The General was restless. George Smith Patton Jr., who had long ago boasted that nothing would please him so much as to get in a tank and joust, medievally and to the death, with a single tank commanded by Erwin Rommel, was now confined to a single room behind the lines by his lord and master, battle.

The room was on the second floor of headquarters. The General paced it, went out on the balcony, peered up and down the street, went back in, sat down, crossed his legs, uncrossed them, rubbed his big hands over his face, yawned (he had been up since 5:30), stood up, paced again.

"It's a problem to know what to do," he said. "I want to get in it, but if I go up there, I'll lose touch. Temperamentally, I'd make a damn good corporal."

Here his high-pitched voice was not "the voice you can hear all over North Africa." His bright blue eyes were not now the eyes of "that disciplinary sonofabitch." Here his two pistols were in their holsters to stay, his bloodthirsty boasts lay doggo in his throat.

He was no longer a man approaching battle. Now he was a man running a battle, the very battle he had wanted for years--against Rommel. Now he must forsake his reputation for impetuousness, and be careful; this was a battle that would not tolerate error. And now, to admit the bitter truth, the battle was not going very well.

On the Map. The General suddenly stopped his random pacing and walked over to the topographical map on the wall. There, on the curious, pudgy, hatted, east-facing profile that is Tunisia, he could at a glance see the complexion of his own battle and of the whole campaign.

In Tunisia men of Germany, Italy, the U.S., the British and French Empires were fighting. They were there not for the sake of Tunisia; no one on that terrain was defending his doorstep--not directly. But Tunisia is a threshold of Europe. Every Italian and every German on the battle fields of Tunisia knew that each day he could prolong the defense of Tunisia was postponing by one more day the Allied invasion of Europe. And for the Allies, for men like Lieut. General Patton, there was urgency to destroy this stubborn Tunisian delaying force in time to make 1943 the decisive, if not final, year of the war.

The job was moving on. A great step toward its completion had been made the week before, when Montgomery's Eighth Army had forced its way deep into Tunisia and virtually shut Rommel in. On his map General Patton could see where the Eighth Army, having succeeded again, was resting again. The masterful forced march around Rommel's right flank (see p. 27) had shaken Rommel out of the Mareth Line -- but had not destroyed him.

Rommel had pulled away almost intact, leaving behind a few Italianate droppings (the Eighth Army claimed only 8,000 prisoners, almost all Italian). The Axis armor had moved swiftly northward through the Gabes bottleneck, had settled down for at least a temporary stand at the Wadi el Akarit, a gulch about 16 miles north of Gabes (see map).

To the north, Anderson's First Army was inching forward toward the Bizerte-Tunis area in dreadful weather. Sedjenane was captured and the strategic hills from which Colonel General Jurgin von Arnim had launched his February offensive were almost in British hands.

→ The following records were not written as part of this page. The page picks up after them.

Section with_services.
Context `{Services}.
Local Open Scope flow_scope.

Definition get_data (data_bus : busref) : M busref :=
  api_key <- getitem data_bus "api_key" ;
  date <- getitem data_bus "date" ;
  date <- lift (as_time date) ;
  let start_date := OFloat (mktime date) in
  setitem data_bus "api_response" (ODict []) ;;
  api_cities <- getitem data_bus "api_cities" ;
  api_cities <- lift (iterate api_cities) ;
  foldM
    (fun (_ : unit) city =>
       lat <- lift (subscript city "lat") ;
       lon <- lift (subscript city "lon") ;
       r <- call "requests.get"
         [OStr (String.app "https://history.openweathermap.org/data/2.5/history/city?lat="
            (String.app (py_str lat) (String.app "&lon=" (String.app (py_str lon)
              (String.app "&type=hour&start=" (String.app (py_str start_date)
                (String.app "&cnt=24&appid=" (py_str api_key))))))))] ;
       r <- lift (json r) ;
       api_response <- getitem data_bus "api_response" ;
       name <- lift (subscript city "city") ;
       name <- lift (as_str name) ;
       d <- lift (items api_response) ;
       setitem data_bus "api_response" (ODict (dict_set d name r)))
    api_cities tt ;;
  ret data_bus.

(** The dictionary literal [row = {...}] built for one element of
    [...['list']]. *)
Definition base_row (city : string) (hour : obj) : result (list (string * obj)) :=
  (dt <- subscript hour "dt" ;
   date <- fromtimestamp datetime_fromtimestamp dt ;
   main <- subscript hour "main" ;
   temp <- subscript main "temp" ;
   temp <- py_float temp ;
   main <- subscript hour "main" ;
   pressure <- subscript main "pressure" ;
   main <- subscript hour "main" ;
   humidity <- subscript main "humidity" ;
   clouds <- subscript hour "clouds" ;
   clouds <- subscript clouds "all" ;
   wind <- subscript hour "wind" ;
   wind <- subscript wind "speed" ;
   Ok [("city", OStr city); ("date", date); ("temp", round_1 (minus_273_15 temp));
       ("pressure", pressure); ("humidity", humidity); ("clouds", clouds);
       ("wind", wind)])%res.

(** The row appended to [rows_list]: the literal, then the two
    [if ... in hour: ... else: ...] statements. *)
Definition hour_row (city : string) (hour : obj) : result (list (string * obj)) :=
  (row <- base_row city hour ;
   has_rain <- contains hour "rain" ;
   row <- (if has_rain : bool
           then (rain <- subscript hour "rain" ;
                 rain <- subscript rain "1h" ;
                 Ok (dict_set row "rain" rain))
           else Ok (dict_set row "rain" (OFloat 0))) ;
   has_snow <- contains hour "snow" ;
   if has_snow : bool
   then (snow <- subscript hour "snow" ;
         snow <- subscript snow "1h" ;
         Ok (dict_set row "snow" snow))
   else Ok (dict_set row "snow" (OFloat 0)))%res.

(** The two loops of [process_to_df]: [rows_list] for a response. *)
Fixpoint city_rows (api_response : obj) (cities : list obj)
    : result (list (list (string * obj))) :=
  match cities with
  | [] => Ok []
  | city :: rest =>
      (city <- as_str city ;
       response <- subscript api_response city ;
       hours <- subscript response "list" ;
       hours <- iterate hours ;
       rows <- map_result (hour_row city) hours ;
       more <- city_rows api_response rest ;
       Ok (rows ++ more))%res
  end.

Definition rows_list (api_response : obj) : result (list (list (string * obj))) :=
  (cities <- iterate api_response ; city_rows api_response cities)%res.

Definition process_to_df (data_bus : busref) : M busref :=
  api_response <- getitem data_bus "api_response" ;
  rows <- lift (rows_list api_response) ;
  setitem data_bus "df" (OFrame (pandas.DataFrame_of_records rows)) ;;
  ret data_bus.

Definition update_tablename (data_bus : busref) : M busref :=
  date <- getitem data_bus "date" ;
  date <- lift (as_time date) ;
  let date := strftime date "%Y%m%d" in
  bq_tablename <- getitem data_bus "bq_tablename" ;
  bq_tablename <- lift (as_str bq_tablename) ;
  setitem data_bus "bq_tablename" (OStr (String.app bq_tablename (String.app "_" date))) ;;
  ret data_bus.

(** The text of the query; [merge_query] above is what it computes. *)
Definition sql (date : string) : string :=
  String.app "SELECT * FROM `nwilliams-msc-comp-sci.weather.historic_"
 (String.app date
 (String.app "` UNION ALL SELECT historic.* FROM `nwilliams-msc-comp-sci.weather.historic_complete` as historic LEFT JOIN `nwilliams-msc-comp-sci.weather.historic_"
 (String.app date
    "` as latest ON historic.city = latest.city AND historic.date = latest.date WHERE latest.date IS NULL"))).

(** This stage has no [return]: its caller receives [None]. *)
Definition update_historic_table (data_bus : busref) : M busref :=
  date <- getitem data_bus "date" ;
  date <- lift (as_time date) ;
  let date := strftime date "%Y%m%d" in
  client <- call "bigquery.Client" [] ;
  gcp_project <- getitem data_bus "gcp_project" ;
  gcp_project <- lift (as_str gcp_project) ;
  bq_dataset <- getitem data_bus "bq_dataset" ;
  bq_dataset <- lift (as_str bq_dataset) ;
  bq_complete_history <- getitem data_bus "bq_complete_history" ;
  bq_complete_history <- lift (as_str bq_complete_history) ;
  let table_id :=
    String.app gcp_project (String.app "." (String.app bq_dataset
      (String.app "." bq_complete_history))) in
  query_job <- call "client.query" [client; OStr (sql date); OStr table_id; OStr "WRITE_TRUNCATE"] ;
  _ <- call "query_job.result" [query_job] ;
  ret NoBus.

The British had succeeded in compressing the front somewhat. The Germans claimed that this was just what they wanted. Berlin radio spoke of "the achieve ment of final union between Rommel's forces and those of Arnim," and added: "The original aim of a long prepared plan of operation has thus been achieved." Rommel was reported to have set up new headquarters at El Djem, far north of General Patton's main efforts.

This was a disappointment. People at home had had high hopes for General Patton. They had thought he might crash through to the sea behind Rommel, cut him off and, with the British, drive the Fox to ground in the south once & for all.

General Patton, standing there looking at his map, knew what had actually been planned and what had been done. Very possibly there had never been a plan for him to break through to the sea. Last week his strength was identified as one armored and three infantry divisions, and that would certainly have been a slim spear to throw at the coast. But George Patton must have had passing thoughts of an opportunity missed.

If Patton had not been ordered to try to cut Rommel off, he had certainly been given the task of harassing his flank as he withdrew northward. This Patton had not been able to do; he must have had his doubts as to who was winning the first round of the Rommel-v.-Patton match.

Patton's force was containing some of Rommel's strength, but not effectively harassing it.

On the Ground. The frustrating thing for George Patton was that he could not get at Rommel on the kind of flat terrain where he excels, as Rommel also does.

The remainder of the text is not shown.